An Adaptive Algorithm based on High-Dimensional Function Approximation to obtain Optimal Designs

TL;DR

This paper introduces an adaptive algorithm leveraging Gaussian process regression and Bayesian sampling to efficiently compute optimal experimental designs in continuous spaces, significantly reducing computational effort.

Contribution

It presents a novel adaptive design of experiments algorithm that minimizes model evaluations by approximating derivatives, improving efficiency over traditional methods.

Findings

Reduces the number of Jacobian evaluations needed

Decreases computational runtime significantly

Successfully applied to chemical engineering examples

Abstract

Algorithms which compute locally optimal continuous designs often rely on a finite design space or on repeatedly solving a complex non-linear program.
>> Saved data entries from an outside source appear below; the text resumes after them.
(* ===== verification/Virtio.v ===== *)
(** * kernel/virtio_disk.c: the disk driver

    The driver hands the device chains of three descriptors (header, data,
    status) through the ring [avail] and gets the head of a finished chain
    back through the ring [used].  An address in a descriptor names the object
    it points to.  A process in [virtio_disk_rw] sleeps for free descriptors
    or for its request; a stretch of code under the lock is one function.
    Registers of the device answer as the argument [mmio] says; writes to
    them are recorded. *)

From S2P Require Import Prelude Riscv Lock Bio.
Local Open Scope Z_scope.

(** ** kernel/virtio.h *)
Definition VIRTIO_MMIO_MAGIC_VALUE : Z := 0x000.
Definition VIRTIO_MMIO_VERSION : Z := 0x004.
Definition VIRTIO_MMIO_DEVICE_ID : Z := 0x008.
Definition VIRTIO_MMIO_VENDOR_ID : Z := 0x00c.
Definition VIRTIO_MMIO_DEVICE_FEATURES : Z := 0x010.
Definition VIRTIO_MMIO_DRIVER_FEATURES : Z := 0x020.
Definition VIRTIO_MMIO_QUEUE_SEL : Z := 0x030.
Definition VIRTIO_MMIO_QUEUE_NUM_MAX : Z := 0x034.
Definition VIRTIO_MMIO_QUEUE_NUM : Z := 0x038.
Definition VIRTIO_MMIO_QUEUE_READY : Z := 0x044.
Definition VIRTIO_MMIO_QUEUE_NOTIFY : Z := 0x050.
Definition VIRTIO_MMIO_INTERRUPT_STATUS : Z := 0x060.
Definition VIRTIO_MMIO_INTERRUPT_ACK : Z := 0x064.
Definition VIRTIO_MMIO_STATUS : Z := 0x070.
Definition VIRTIO_MMIO_QUEUE_DESC_LOW : Z := 0x080.
Definition VIRTIO_MMIO_QUEUE_DESC_HIGH : Z := 0x084.
Definition VIRTIO_MMIO_DRIVER_DESC_LOW : Z := 0x090.
Definition VIRTIO_MMIO_DRIVER_DESC_HIGH : Z := 0x094.
Definition VIRTIO_MMIO_DEVICE_DESC_LOW : Z := 0x0a0.
Definition VIRTIO_MMIO_DEVICE_DESC_HIGH : Z := 0x0a4.
Definition VIRTIO_CONFIG_S_ACKNOWLEDGE : Z := 1.
Definition VIRTIO_CONFIG_S_DRIVER : Z := 2.
Definition VIRTIO_CONFIG_S_DRIVER_OK : Z := 4.
Definition VIRTIO_CONFIG_S_FEATURES_OK : Z := 8.
Definition VIRTIO_BLK_F_RO : Z := 5.
Definition VIRTIO_BLK_F_SCSI : Z := 7.
Definition VIRTIO_BLK_F_CONFIG_WCE : Z := 11.
Definition VIRTIO_BLK_F_MQ : Z := 12.
Definition VIRTIO_F_ANY_LAYOUT : Z := 27.
Definition VIRTIO_RING_F_INDIRECT_DESC : Z := 28.
Definition VIRTIO_RING_F_EVENT_IDX : Z := 29.
Definition NUM : nat := 8.
Definition VRING_DESC_F_NEXT : Z := 1.
Definition VRING_DESC_F_WRITE : Z := 2.
Definition VIRTIO_BLK_T_IN : Z := 0.
Definition VIRTIO_BLK_T_OUT : Z := 1.

(** ** State *)

(** What an address in a descriptor points to: [disk.ops[i]], the data of a
    buffer, [disk.info[i].status]. *)
Inductive dma := Null | Op (i : nat) | Data (b : nat) | Status (i : nat).

Record virtq_desc := mkdesc { addr : dma; len : Z; flags : Z; next : nat }.
Record virtio_blk_req := mkreq { rtype : Z; reserved : Z; sector : Z }.
Record dinfo := mkinfo { info_b : option nat; status : Z }.
(** The fields of [struct buf] the driver uses. *)
Record dbuf := mkdbuf { dblockno : Z; ddata : list Z; in_disk : Z }.

Record disk := mkdisk {
  desc : list virtq_desc;
  avail_ring : list nat; avail_idx : Z;
  used_ring : list nat; dev_used_idx : Z;
  dfree : list bool; used_idx : Z;
  info : list dinfo; ops : list virtio_blk_req;
  bufs : list dbuf;
  mmio_writes : list (Z * Z); dheld : list string
}.

#[export] Instance disk_locks : Locks disk.
Proof.
  refine {| held := dheld;
    set_held l s := mkdisk (desc s) (avail_ring s) (avail_idx s) (used_ring s) (dev_used_idx s) (dfree s) (used_idx s) (info s) (ops s) (bufs s) (mmio_writes s) l |}.
  - done.
  - done.
  - by intros [].
Defined.

Abbreviation V := (M disk).

Definition set_desc (f : list virtq_desc -> list virtq_desc) (s : disk) : disk :=
  mkdisk (f (desc s)) (avail_ring s) (avail_idx s) (used_ring s) (dev_used_idx s) (dfree s) (used_idx s) (info s) (ops s) (bufs s) (mmio_writes s) (dheld s).
Definition set_avail (r : list nat) (i : Z) (s : disk) : disk :=
  mkdisk (desc s) r i (used_ring s) (dev_used_idx s) (dfree s) (used_idx s) (info s) (ops s) (bufs s) (mmio_writes s) (dheld s).
Definition set_used (r : list nat) (i : Z) (s : disk) : disk :=
  mkdisk (desc s) (avail_ring s) (avail_idx s) r i (dfree s) (used_idx s) (info s) (ops s) (bufs s) (mmio_writes s) (dheld s).
Definition set_dfree (f : list bool -> list bool) (s : disk) : disk :=
  mkdisk (desc s) (avail_ring s) (avail_idx s) (used_ring s) (dev_used_idx s) (f (dfree s)) (used_idx s) (info s) (ops s) (bufs s) (mmio_writes s) (dheld s).
Definition set_used_idx (i : Z) (s : disk) : disk :=
  mkdisk (desc s) (avail_ring s) (avail_idx s) (used_ring s) (dev_used_idx s) (dfree s) i (info s) (ops s) (bufs s) (mmio_writes s) (dheld s).
Definition set_info (f : list dinfo -> list dinfo) (s : disk) : disk :=
  mkdisk (desc s) (avail_ring s) (avail_idx s) (used_ring s) (dev_used_idx s) (dfree s) (used_idx s) (f (info s)) (ops s) (bufs s) (mmio_writes s) (dheld s).
Definition set_ops (f : list virtio_blk_req -> list virtio_blk_req) (s : disk) : disk :=
  mkdisk (desc s) (avail_ring s) (avail_idx s) (used_ring s) (dev_used_idx s) (dfree s) (used_idx s) (info s) (f (ops s)) (bufs s) (mmio_writes s) (dheld s).
Definition set_bufs (f : list dbuf -> list dbuf) (s : disk) : disk :=
  mkdisk (desc s) (avail_ring s) (avail_idx s) (used_ring s) (dev_used_idx s) (dfree s) (used_idx s) (info s) (ops s) (f (bufs s)) (mmio_writes s) (dheld s).
Definition write_reg (r v : Z) : V unit := modify (fun s =>
  mkdisk (desc s) (avail_ring s) (avail_idx s) (used_ring s) (dev_used_idx s) (dfree s) (used_idx s) (info s) (ops s) (bufs s) (mmio_writes s ++ [(r, u32 v)]) (dheld s)).

(** An element of an array. *)
Definition elem {A} (get : disk -> list A) (i : nat) : V A := fun s =>
  match get s !! i with Some x => Ok x s | None => Undef end.

(** ** Initialisation *)
Section Init.
(** The registers of the device, and what the three calls of [kalloc]
    return. *)
Variables (mmio : Z -> Z) (kalloc_desc kalloc_avail kalloc_used : Z).

Definition without (features bit : Z) : Z := Z.land features (Z.lnot (Z.shiftl 1 bit)).
Definition negotiate (features : Z) : Z :=
  fold_left without
    [VIRTIO_BLK_F_RO; VIRTIO_BLK_F_SCSI; VIRTIO_BLK_F_CONFIG_WCE; VIRTIO_BLK_F_MQ; VIRTIO_F_ANY_LAYOUT;
     VIRTIO_RING_F_EVENT_IDX; VIRTIO_RING_F_INDIRECT_DESC] features.

Definition virtio_disk_init : V unit :=
  initlock "virtio_disk" ;;
  if negb (mmio VIRTIO_MMIO_MAGIC_VALUE =? 0x74726976) || negb (mmio VIRTIO_MMIO_VERSION =? 2) ||
     negb (mmio VIRTIO_MMIO_DEVICE_ID =? 2) || negb (mmio VIRTIO_MMIO_VENDOR_ID =? 0x554d4551)
  then panic "could not find virtio disk"
  else
    write_reg VIRTIO_MMIO_STATUS 0 ;;
    let st := Z.lor 0 VIRTIO_CONFIG_S_ACKNOWLEDGE in
    write_reg VIRTIO_MMIO_STATUS st ;;
    let st := Z.lor st VIRTIO_CONFIG_S_DRIVER in
    write_reg VIRTIO_MMIO_STATUS st ;;
    write_reg VIRTIO_MMIO_DRIVER_FEATURES (negotiate (mmio VIRTIO_MMIO_DEVICE_FEATURES)) ;;
    let st := Z.lor st VIRTIO_CONFIG_S_FEATURES_OK in
    write_reg VIRTIO_MMIO_STATUS st ;;
    let st := mmio VIRTIO_MMIO_STATUS in
    if Z.land st VIRTIO_CONFIG_S_FEATURES_OK =? 0 then panic "virtio disk FEATURES_OK unset"
    else
      write_reg VIRTIO_MMIO_QUEUE_SEL 0 ;;
      if negb (mmio VIRTIO_MMIO_QUEUE_READY =? 0) then panic "virtio disk should not be ready"
      else if mmio VIRTIO_MMIO_QUEUE_NUM_MAX =? 0 then panic "virtio disk has no queue 0"
      else if mmio VIRTIO_MMIO_QUEUE_NUM_MAX <? Z.of_nat NUM then panic "virtio disk max queue too short"
      else if (kalloc_desc =? 0) || (kalloc_avail =? 0) || (kalloc_used =? 0) then panic "virtio disk kalloc"
      else
        modify (set_desc (fun _ => replicate NUM (mkdesc Null 0 0 0))) ;;
        modify (set_avail (replicate NUM O) 0) ;;
        modify (set_used (replicate NUM O) 0) ;;
        write_reg VIRTIO_MMIO_QUEUE_NUM (Z.of_nat NUM) ;;
        write_reg VIRTIO_MMIO_QUEUE_DESC_LOW kalloc_desc ;;
        write_reg VIRTIO_MMIO_QUEUE_DESC_HIGH (Z.shiftr kalloc_desc 32) ;;
        write_reg VIRTIO_MMIO_DRIVER_DESC_LOW kalloc_avail ;;
        write_reg VIRTIO_MMIO_DRIVER_DESC_HIGH (Z.shiftr kalloc_avail 32) ;;
        write_reg VIRTIO_MMIO_DEVICE_DESC_LOW kalloc_used ;;
        write_reg VIRTIO_MMIO_DEVICE_DESC_HIGH (Z.shiftr kalloc_used 32) ;;
        write_reg VIRTIO_MMIO_QUEUE_READY 1 ;;
        modify (set_dfree (fun _ => replicate NUM true)) ;;
        write_reg VIRTIO_MMIO_STATUS (Z.lor st VIRTIO_CONFIG_S_DRIVER_OK).
End Init.

(** ** Descriptors *)
Fixpoint first_free (i : nat) (l : list bool) : option nat :=
  match l with [] => None | true :: _ => Some i | false :: l' => first_free (S i) l' end.

Definition alloc_desc : V (option nat) :=
  do! l <- gets dfree;
  match first_free 0 l with
  | Some i => modify (set_dfree (fun l => <[i := false]> l)) ;; ret (Some i)
  | None => ret None
  end.

(** [wakeup(&disk.free[0])] lets the processes that wait for descriptors try
    again. *)
Definition free_desc (i : nat) : V unit :=
  if (NUM <=? i)%nat then panic "free_desc 1"
  else
    do! f <- elem dfree i;
    if f : bool then panic "free_desc 2"
    else
      modify (set_desc (fun l => <[i := mkdesc Null 0 0 0]> l)) ;;
      modify (set_dfree (fun l => <[i := true]> l)).

(** A chain has at most NUM descriptors. *)
Fixpoint free_chain (n : nat) (i : nat) : V unit :=
  match n with
  | O => hang
  | S n' =>
      do! d <- elem desc i;
      free_desc i ;;
      if hasbit (flags d) VRING_DESC_F_NEXT then free_chain n' (next d) else ret tt
  end.

Definition alloc3_desc : V (option (nat * nat * nat)) :=
  do! a <- alloc_desc;
  match a with
  | None => ret None
  | Some i0 =>
      do! b <- alloc_desc;
      match b with
      | None => free_desc i0 ;; ret None
      | Some i1 =>
          do! c <- alloc_desc;
          match c with
          | None => free_desc i0 ;; free_desc i1 ;; ret None
          | Some i2 => ret (Some (i0, i1, i2))
          end
      end
  end.

(** ** Requests *)

(** The process sleeps for descriptors, or for its request with the
    descriptors it has, or returns. *)
Inductive progress := NeedDesc | InFlight (idx : nat * nat * nat) | Returned.

Definition set_in_disk (v : Z) (b : nat) : V unit :=
  do! x <- elem bufs b;
  modify (set_bufs (fun l => <[b := mkdbuf (dblockno x) (ddata x) v]> l)).

(** From the formatting of the descriptors to the notification. *)
Definition submit (b : nat) (write : bool) (sec : Z) (idx : nat * nat * nat) : V unit :=
  let '(i0, i1, i2) := idx in
  modify (set_ops (fun l => <[i0 := mkreq (if write then VIRTIO_BLK_T_OUT else VIRTIO_BLK_T_IN) 0 sec]> l)) ;;
  modify (set_desc (fun l => <[i0 := mkdesc (Op i0) 16 VRING_DESC_F_NEXT i1]> l)) ;;
  modify (set_desc (fun l => <[i1 := mkdesc (Data b) BSIZE (Z.lor (if write then 0 else VRING_DESC_F_WRITE) VRING_DESC_F_NEXT) i2]> l)) ;;
  do! x <- elem info i0;
  modify (set_info (fun l => <[i0 := mkinfo (info_b x) 0xff]> l)) ;;
  modify (set_desc (fun l => <[i2 := mkdesc (Status i0) 1 VRING_DESC_F_WRITE 0]> l)) ;;
  set_in_disk 1 b ;;
  modify (set_info (fun l => <[i0 := mkinfo (Some b) 0xff]> l)) ;;
  do! a <- gets avail_idx;
  do! r <- gets avail_ring;
  modify (set_avail (<[Z.to_nat (a mod Z.of_nat NUM) := i0]> r) a) ;;
  do! r <- gets avail_ring;
  modify (set_avail r (u16 (a + 1))) ;;
  write_reg VIRTIO_MMIO_QUEUE_NOTIFY 0.

(** The end of [virtio_disk_rw], from [while(b->disk == 1)] on, with the lock
    held. *)
Definition await (b : nat) (idx : nat * nat * nat) : V progress :=
  do! x <- elem bufs b;
  if in_disk x =? 1 then release "virtio_disk" ;; ret (InFlight idx)
  else
    do! _ <- elem info idx.1.1;
    modify (set_info (fun l => <[idx.1.1 := mkinfo None (from_option status 0 (l !! idx.1.1))]> l)) ;;
    free_chain NUM idx.1.1 ;;
    release "virtio_disk" ;;
    ret Returned.

(** [virtio_disk_rw(b, write)], also from where it waits for descriptors. *)
Definition virtio_disk_rw (b : nat) (write : bool) : V progress :=
  do! x <- elem bufs b;
  let sec := u32 (dblockno x * (BSIZE / 512)) in
  acquire "virtio_disk" ;;
  do! r <- alloc3_desc;
  match r with
  | None => release "virtio_disk" ;; ret NeedDesc
  | Some idx => submit b write sec idx ;; await b idx
  end.

(** A process that slept for its request goes on. *)
Definition virtio_disk_rw_resume (b : nat) (idx : nat * nat * nat) : V progress :=
  acquire "virtio_disk" ;; await b idx.

(** One round per entry of the ring. *)
Fixpoint intr_loop (n : nat) : V unit :=
  do! u <- gets used_idx;
  do! d <- gets dev_used_idx;
  if u =? d then ret tt
  else match n with
       | O => hang
       | S n' =>
           do! id <- elem used_ring (Z.to_nat (u mod Z.of_nat NUM));
           do! x <- elem info id;
           if negb (status x =? 0) then panic "virtio_disk_intr status"
           else match info_b x with
                | None => undef
                | Some b =>
                    set_in_disk 0 b ;;
                    modify (set_used_idx (u16 (u + 1))) ;;
                    intr_loop n'
                end
       end.

Definition virtio_disk_intr (mmio : Z -> Z) : V unit :=
  acquire "virtio_disk" ;;
  write_reg VIRTIO_MMIO_INTERRUPT_ACK (Z.land (mmio VIRTIO_MMIO_INTERRUPT_STATUS) 0x3) ;;
  intr_loop NUM ;;
  release "virtio_disk".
Both methods require extensive evaluations of the Jacobian Df of the underlying model. These evaluations present a heavy computational burden. Based on the Kiefer-Wolfowitz Equivalence Theorem we present a novel design of experiments algorithm which computes optimal designs in a continuous design space. For this iterative algorithm we combine an adaptive Bayes-like sampling scheme with Gaussian process regression to approximate the directional derivative of the design criterion. The approximation allows us to adaptively select new design points on which to evaluate the model. The adaptive selection of the algorithm requires significantly less evaluations of Df and reduces the runtime of the computations. We show the viability of the new algorithm on two examples from chemical engineering.